Requirement — Set down, character for character, everything in the records below from the line holding "Export bbserrors." down to the line holding "(** ** The task processor *)", and no other line.

Extracted records —

(** * The rep cell: task processor and task scheduler

    A shallow embedding of [generator/internal/task_processor.go] and of the
    admission scenarios of [task_scheduler/task_scheduler_test.go], with the
    properties of the cell's two state machines stated over the calls they
    make on their collaborators. *)

From Stdlib Require QArith_base.
From stdpp Require Import base strings gmap list.

Open Scope string_scope.
Open Scope list_scope.

(** ** Effects

    Every collaborator of the cell (the store, the container delegate, the
    logger) is reached through a blocking call.  A computation threads the
    state [W] of the outside world and writes down, in order, the events [E]
    it caused. *)

Definition act (E W A : Type) : Type := W → A * W * list E.

Definition act_ret {E W A} (a : A) : act E W A := λ w, (a, w, []).

Definition act_bind {E W A B} (k : A → act E W B) (m : act E W A) : act E W B :=
  λ w, let '(a, w1, t1) := m w in
       let '(b, w2, t2) := k a w1 in
       (b, w2, t1 ++ t2).

#[export] Instance act_mret {E W} : MRet (act E W) := @act_ret E W.
#[export] Instance act_mbind {E W} : MBind (act E W) := @act_bind E W.

(** A call on a collaborator: [op] is the collaborator's answer in the present
    world, [ev] the entry written to the trace for that answer. *)
Definition perform {E W R} (op : W → R * W) (ev : R → E) : act E W R :=
  λ w, let '(r, w') := op w in (r, w', [ev r]).

(** An effect that needs no answer from the world. *)
Definition emit {E W} (e : E) : act E W unit := λ w, (tt, w, [e]).

Definition result_of {E W A} (r : A * W * list E) : A := r.1.1.
Definition world_of {E W A} (r : A * W * list E) : W := r.1.2.
Definition trace_of {E W A} (r : A * W * list E) : list E := r.2.

(** ** Collaborators' data *)

Module bbserrors.
(** The error values the store hands back.  [TaskStateTransitionError] is a
    struct type (any of its values passes the type assertion), the next two
    are sentinel values compared with [==]; [ErrOther] is every other error,
    a lost connection for one. *)
Inductive error : Type :=
| TaskStateTransitionError (detail : string)
| ErrTaskRunningOnDifferentCell
| ErrStoreResourceNotFound
| ErrOther (msg : string).

#[export] Instance error_eq_dec : EqDecision error.
Proof. solve_decision. Defined.

(** [_, ok := err.(bbserrors.TaskStateTransitionError)] *)
Definition isTaskStateTransitionError (err : error) : bool :=
  match err with
  | TaskStateTransitionError _ => true
  | _ => false
  end.
End bbserrors.
Export bbserrors.

Module executor.
Inductive State : Type :=
| StateInvalid
| StateReserved
| StateInitializing
| StateCreated
| StateRunning
| StateCompleted.

#[export] Instance State_eq_dec : EqDecision State.
Proof. solve_decision. Defined.

Record ContainerRunResult : Type := {
  Failed : bool;
  FailureReason : string
}.

Record Container : Type := {
  Guid : string;
  State_ : State;
  RunResult : ContainerRunResult;
  Tags : gmap string string
}.

(** Reading a Go map at a key it does not hold gives the zero value. *)
Definition tag (c : Container) (key : string) : string :=
  default "" (Tags c !! key).
End executor.
Export executor.

Module lager.
Inductive LogLevel : Type := DEBUG | INFO | ERROR.

(** A value of [lager.Data]: the processor stores a string and a state. *)
Inductive datum : Type :=
| DString (s : string)
| DState (s : State).

(** [lager.Data], a map from keys to values. *)
Definition Data : Type := gmap string datum.

(** [lager.Logger] is an interface of a library outside the sources read
    here.  A logger is kept as the way it was obtained, made for a component
    or opened as a session of another logger with a task and data; what the
    library makes of a session's task and data is not modelled. *)
Inductive Logger : Type :=
| NewLogger (component : string)
| Session (parent : Logger) (task : string) (data : Data).
End lager.
Export lager.

(** ** The task processor *)

Definition TaskCompletionReasonMissingContainer : string := "task container does not exist".
Definition TaskCompletionReasonFailedToRunContainer : string := "failed to run container".
Definition TaskCompletionReasonInvalidTransition : string := "invalid state transition".
Definition TaskCompletionReasonFailedToFetchResult : string := "failed to fetch result".

(** [bbs.RepBBS], as far as the processor uses it. *)
Class RepBBS (W : Type) : Type := {
  StartTask : Logger → string → string → W → (bool * option error) * W;
  CompleteTask : Logger → string → string → bool → string → string → W → option error * W;
  FailTask : Logger → string → string → W → option error * W
}.

(** [ContainerDelegate]. *)
Class ContainerDelegate (W : Type) : Type := {
  RunContainer : Logger → string → W → bool * W;
  DeleteContainer : Logger → string → W → unit * W;
  FetchContainerResultFile : Logger → string → string → W → (string * option error) * W
}.

(** What the processor did, each call with the answer it got. *)
Inductive event : Type :=
| EvLog (logger : Logger) (level : LogLevel) (msg : string) (err : option error)
| EvStartTask (logger : Logger) (guid cellID : string) (changed : bool) (err : option error)
| EvCompleteTask (logger : Logger) (guid cellID : string) (failed : bool)
    (failureReason result : string) (err : option error)
| EvFailTask (logger : Logger) (guid reason : string) (err : option error)
| EvRunContainer (logger : Logger) (guid : string) (ok : bool)
| EvDeleteContainer (logger : Logger) (guid : string)
| EvFetchContainerResultFile (logger : Logger) (guid filename : string)
    (content : string) (err : option error).

(** The call alone: no logger, no answer.  Log lines are not calls. *)
Inductive op : Type :=
| OpStartTask (guid cellID : string)
| OpCompleteTask (guid cellID : string) (failed : bool) (failureReason result : string)
| OpFailTask (guid reason : string)
| OpRunContainer (guid : string)
| OpDeleteContainer (guid : string)
| OpFetchContainerResultFile (guid filename : string).

#[export] Instance op_eq_dec : EqDecision op.
Proof. solve_decision. Defined.

Definition op_of (e : event) : option op :=
  match e with
  | EvLog _ _ _ _ => None
  | EvStartTask _ g c _ _ => Some (OpStartTask g c)
  | EvCompleteTask _ g c f r res _ => Some (OpCompleteTask g c f r res)
  | EvFailTask _ g r _ => Some (OpFailTask g r)
  | EvRunContainer _ g _ => Some (OpRunContainer g)
  | EvDeleteContainer _ g => Some (OpDeleteContainer g)
  | EvFetchContainerResultFile _ g f _ _ => Some (OpFetchContainerResultFile g f)
  end.

Definition ops (t : list event) : list op := omap op_of t.

Definition is_store_op (o : op) : bool :=
  match o with
  | OpStartTask _ _ | OpCompleteTask _ _ _ _ _ | OpFailTask _ _ => true
  | _ => false
  end.

Definition is_delete (o : op) : bool :=
  match o with OpDeleteContainer _ => true | _ => false end.

Definition is_run (o : op) : bool :=
  match o with OpRunContainer _ => true | _ => false end.

Definition is_fetch (o : op) : bool :=
  match o with OpFetchContainerResultFile _ _ => true | _ => false end.

Definition is_complete (o : op) : bool :=
  match o with OpCompleteTask _ _ _ _ _ => true | _ => false end.

Definition only (f : op → bool) (l : list op) : list op := List.filter f l.

Record taskProcessor : Type := {
  cellID : string
}.

Section TaskProcessor.
Context {W : Type} `{!RepBBS W} `{!ContainerDelegate W}.

(** [rep.ResultFileTag], a constant of a package that is not part of the
    sources read here. *)
Variable ResultFileTag : string.

Local Abbreviation proc := (act event W).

Solution for this problem —
Export bbserrors.

Module executor.
Inductive State : Type :=
| StateInvalid
| StateReserved
| StateInitializing
| StateCreated
| StateRunning
| StateCompleted.

#[export] Instance State_eq_dec : EqDecision State.
Proof. solve_decision. Defined.

Record ContainerRunResult : Type := {
  Failed : bool;
  FailureReason : string
}.

Record Container : Type := {
  Guid : string;
  State_ : State;
  RunResult : ContainerRunResult;
  Tags : gmap string string
}.

(** Reading a Go map at a key it does not hold gives the zero value. *)
Definition tag (c : Container) (key : string) : string :=
  default "" (Tags c !! key).
End executor.
Export executor.

Module lager.
Inductive LogLevel : Type := DEBUG | INFO | ERROR.

(** A value of [lager.Data]: the processor stores a string and a state. *)
Inductive datum : Type :=
| DString (s : string)
| DState (s : State).

(** [lager.Data], a map from keys to values. *)
Definition Data : Type := gmap string datum.

(** [lager.Logger] is an interface of a library outside the sources read
    here.  A logger is kept as the way it was obtained, made for a component
    or opened as a session of another logger with a task and data; what the
    library makes of a session's task and data is not modelled. *)
Inductive Logger : Type :=
| NewLogger (component : string)
| Session (parent : Logger) (task : string) (data : Data).
End lager.
Export lager.

(** ** The task processor *)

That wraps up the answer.